Heart rate response to atropine in humans anaesthetized with five different techniques.

Atropine, 0.01 mg.kg-1, was given intravenously before the start of surgery to 169 patients who were anaesthetized with one of five different techniques; halothane, enflurane, cervical epidural, lumbar epidural or narcotic anaesthesia in addition to nitrous oxide and oxygen. Atropine produced a significant increase in heart rate (HR) within 1 min in all patients studied; the HR increases in patients anaesthetized with halothane (37 +/- 11 beats.min-1, n = 37) or narcotic (34 +/- 12 beats.min-1, n = 30) were significantly greater than in those anaesthetized with enflurane (25 +/- 10 beats.min-1, n = 35; P less than 0.01) or epidural anaesthesia.
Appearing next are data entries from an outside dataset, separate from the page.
(* ===== verification/KosApi.v ===== *)
(** * The API server as its clients see it

    The typed client of [pkg/client/clientset] is generated code over the
    Kubernetes API machinery: here it is the class [KosClient] of the calls that
    the controllers make, over an abstract world, and its documented behaviour
    is the class [KosLaws].  Other clients act on the same server: each call may
    be preceded by any step of theirs.  The instance on a plain store shows that
    the laws can hold, and evaluates. *)

From S2P Require Import Prelude GoStr ApiTypes.

(** A result is an error or the object the server returns; Delete carries a UID
    precondition. *)
Class KosClient (W : Type) := {
  lock_Get : string → string → W → (error + IPLock) * W;
  lock_Create : IPLock → W → (error + IPLock) * W;
  lock_Delete : string → string → string → W → option error * W;
  att_Update : NetworkAttachment → W → (error + NetworkAttachment) * W
}.

Definition lock_nsn (ipl : IPLock) : NSN := (Namespace (ipl_meta ipl), Name (ipl_meta ipl)).

(** What the server keeps of an object it is asked to create. *)
Definition created_as (ipl ipl2 : IPLock) : Prop :=
  lock_nsn ipl2 = lock_nsn ipl ∧
  OwnerReferences (ipl_meta ipl2) = OwnerReferences (ipl_meta ipl) ∧
  SubnetName ipl2 = SubnetName ipl.

(** An updated attachment has the spec and the status that were sent, with the times of its
    report in whole seconds.  This is so of texts of UTF-8, as what the program makes itself is;
    what becomes of other output of commands on its way is shown in [ApiJson]. *)
Definition updated_as (att att2 : NetworkAttachment) : Prop :=
  AttNSN att2 = AttNSN att ∧ UID (na_meta att2) = UID (na_meta att) ∧
  na_Spec att2 = na_Spec att ∧ na_Status att2 = stored_status (na_Status att).

Class KosLaws (W : Type) `{KosClient W} := {
  locks : W → gmap NSN IPLock;
  natts : W → gmap NSN NetworkAttachment;
  others : W → W → Prop;
  lock_Create_law ipl w : ∃ w0, others w w0 ∧
    match lock_Create ipl w with
    | (inr ipl2, w') =>
        locks w0 !! lock_nsn ipl = None ∧ locks w' = <[lock_nsn ipl := ipl2]> (locks w0) ∧
        created_as ipl ipl2 ∧ natts w' = natts w0
    | (inl e, w') =>
        (IsAlreadyExists e = true → is_Some (locks w0 !! lock_nsn ipl)) ∧
        locks w' = locks w0 ∧ natts w' = natts w0
    end;
  lock_Get_law ns name w : ∃ w0, others w w0 ∧
    match lock_Get ns name w with
    | (inr ipl, w') => locks w0 !! (ns, name) = Some ipl ∧ locks w' = locks w0 ∧ natts w' = natts w0
    | (inl e, w') =>
        (IsNotFound e = true → locks w0 !! (ns, name) = None) ∧
        locks w' = locks w0 ∧ natts w' = natts w0
    end;
  lock_Delete_law ns name uid w : ∃ w0, others w w0 ∧
    match lock_Delete ns name uid w with
    | (None, w') =>
        (∃ ipl, locks w0 !! (ns, name) = Some ipl ∧ UID (ipl_meta ipl) = uid) ∧
        locks w' = delete (ns, name) (locks w0) ∧ natts w' = natts w0
    | (Some e, w') =>
        (IsNotFound e || IsGone e = true → locks w0 !! (ns, name) = None) ∧
        locks w' = locks w0 ∧ natts w' = natts w0
    end;
  att_Update_law att w : ∃ w0, others w w0 ∧
    match att_Update att w with
    | (inr att2, w') =>
        updated_as att att2 ∧ natts w' = <[AttNSN att := att2]> (natts w0) ∧ locks w' = locks w0
    | (inl e, w') => natts w' = natts w0 ∧ locks w' = locks w0
    end
}.

(** ** The work queue *)

(** Calls made to the rate limiting work queue. *)
Inductive QueueCall :=
| QAdd (nsn : NSN) | QForget (nsn : NSN) | QAddRateLimited (nsn : NSN) | QDone (nsn : NSN).

(** ** A plain store *)

Record Store := MkStore {
  s_locks : gmap NSN IPLock;
  s_atts : gmap NSN NetworkAttachment;
  s_next : Z;                         (* next UID, version and second *)
  s_reject : gmap NSN error           (* what Create answers for some names *) }.

Definition not_found : error := MkError ReasonNotFound "not found".

Definition store_create (ipl : IPLock) (w : Store) : (error + IPLock) * Store :=
  match s_reject w !! lock_nsn ipl, s_locks w !! lock_nsn ipl with
  | Some e, None => if IsAlreadyExists e then (inl not_found, w) else (inl e, w)
  | _, Some _ => (inl (MkError ReasonAlreadyExists "already exists"), w)
  | None, None =>
      let m := ipl_meta ipl in
      let n := s_next w in
      let ipl2 := MkIPLock (MkMeta (Namespace m) (Name m) (fmt_d n) (fmt_d n) (n * second)
        (OwnerReferences m) (Labels m) false) (SubnetName ipl) in
      (inr ipl2, MkStore (<[lock_nsn ipl := ipl2]> (s_locks w)) (s_atts w) (n + 1) (s_reject w))
  end.

Definition store_get (ns name : string) (w : Store) : (error + IPLock) * Store :=
  match s_locks w !! (ns, name) with Some ipl => (inr ipl, w) | None => (inl not_found, w) end.

Definition store_delete (ns name uid : string) (w : Store) : option error * Store :=
  match s_locks w !! (ns, name) with
  | None => (Some not_found, w)
  | Some ipl =>
      if String.eqb (UID (ipl_meta ipl)) uid
      then (None, MkStore (delete (ns, name) (s_locks w)) (s_atts w) (s_next w) (s_reject w))
      else (Some (MkError ReasonConflict "UID precondition failed"), w)
  end.

Definition store_update (att : NetworkAttachment) (w : Store) : (error + NetworkAttachment) * Store :=
  match s_atts w !! AttNSN att with
  | None => (inl not_found, w)
  | Some old =>
      if String.eqb (ResourceVersion (na_meta old)) (ResourceVersion (na_meta att)) then
        let m := na_meta att in
        let n := s_next w in
        let att2 := MkNA (MkMeta (Namespace m) (Name m) (UID m) (fmt_d n) (CreationTimestamp m)
          (OwnerReferences m) (Labels m) (Initializers m)) (na_Spec att) (stored_status (na_Status att)) in
        (inr att2, MkStore (s_locks w) (<[AttNSN att := att2]> (s_atts w)) (n + 1) (s_reject w))
      else (inl (MkError ReasonConflict "object has been modified"), w)
  end.

#[export] Instance store_client : KosClient Store := {|
  lock_Get := store_get; lock_Create := store_create; lock_Delete := store_delete;
  att_Update := store_update |}.

#[export] Instance store_laws : KosLaws Store.
Proof.
  refine {| locks := s_locks; natts := s_atts; others := eq |}.
  - intros ipl w. exists w. split; [done|]. unfold lock_Create; simpl. unfold store_create.
    destruct (s_reject w !! _) as [e|], (s_locks w !! lock_nsn ipl) eqn:E; simpl;
      try (split; [by eauto|done]).
    all: repeat case_match; simplify_eq; split; try done; congruence.
  - intros ns name w. exists w. split; [done|]. unfold lock_Get; simpl. unfold store_get.
    by destruct (s_locks w !! _) eqn:E.
  - intros ns name uid w. exists w. split; [done|]. unfold lock_Delete; simpl. unfold store_delete.
    destruct (s_locks w !! _) as [ipl|] eqn:E; [|done].
    destruct (String.eqb_spec (UID (ipl_meta ipl)) uid); [|done]. split; [eauto|done].
  - intros att w. exists w. split; [done|]. unfold att_Update; simpl. unfold store_update.
    destruct (s_atts w !! _) as [old|]; [|done].
    destruct (String.eqb _ _); [|done]. by repeat split.
Defined.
Because of the presence of an acute cardiac sympathectomy, the patients who received cervical epidural anaesthesia were expected to have different responses to the atropine. However, there was no significant difference in the HR increases between the patient groups with cervical (19 +/- 12 beats.min-1, n = 32) and lumbar (22 +/- 8 beats.min-1, n = 35) epidural anaesthesia. Atropine also produced a small but significant increase in arterial pressure in all five groups of patients. These results suggest that the cardiac responses to atropine may differ depending on the individual anaesthetic agent used, and are likely dependent upon the agent's effect on autonomic nervous system activity.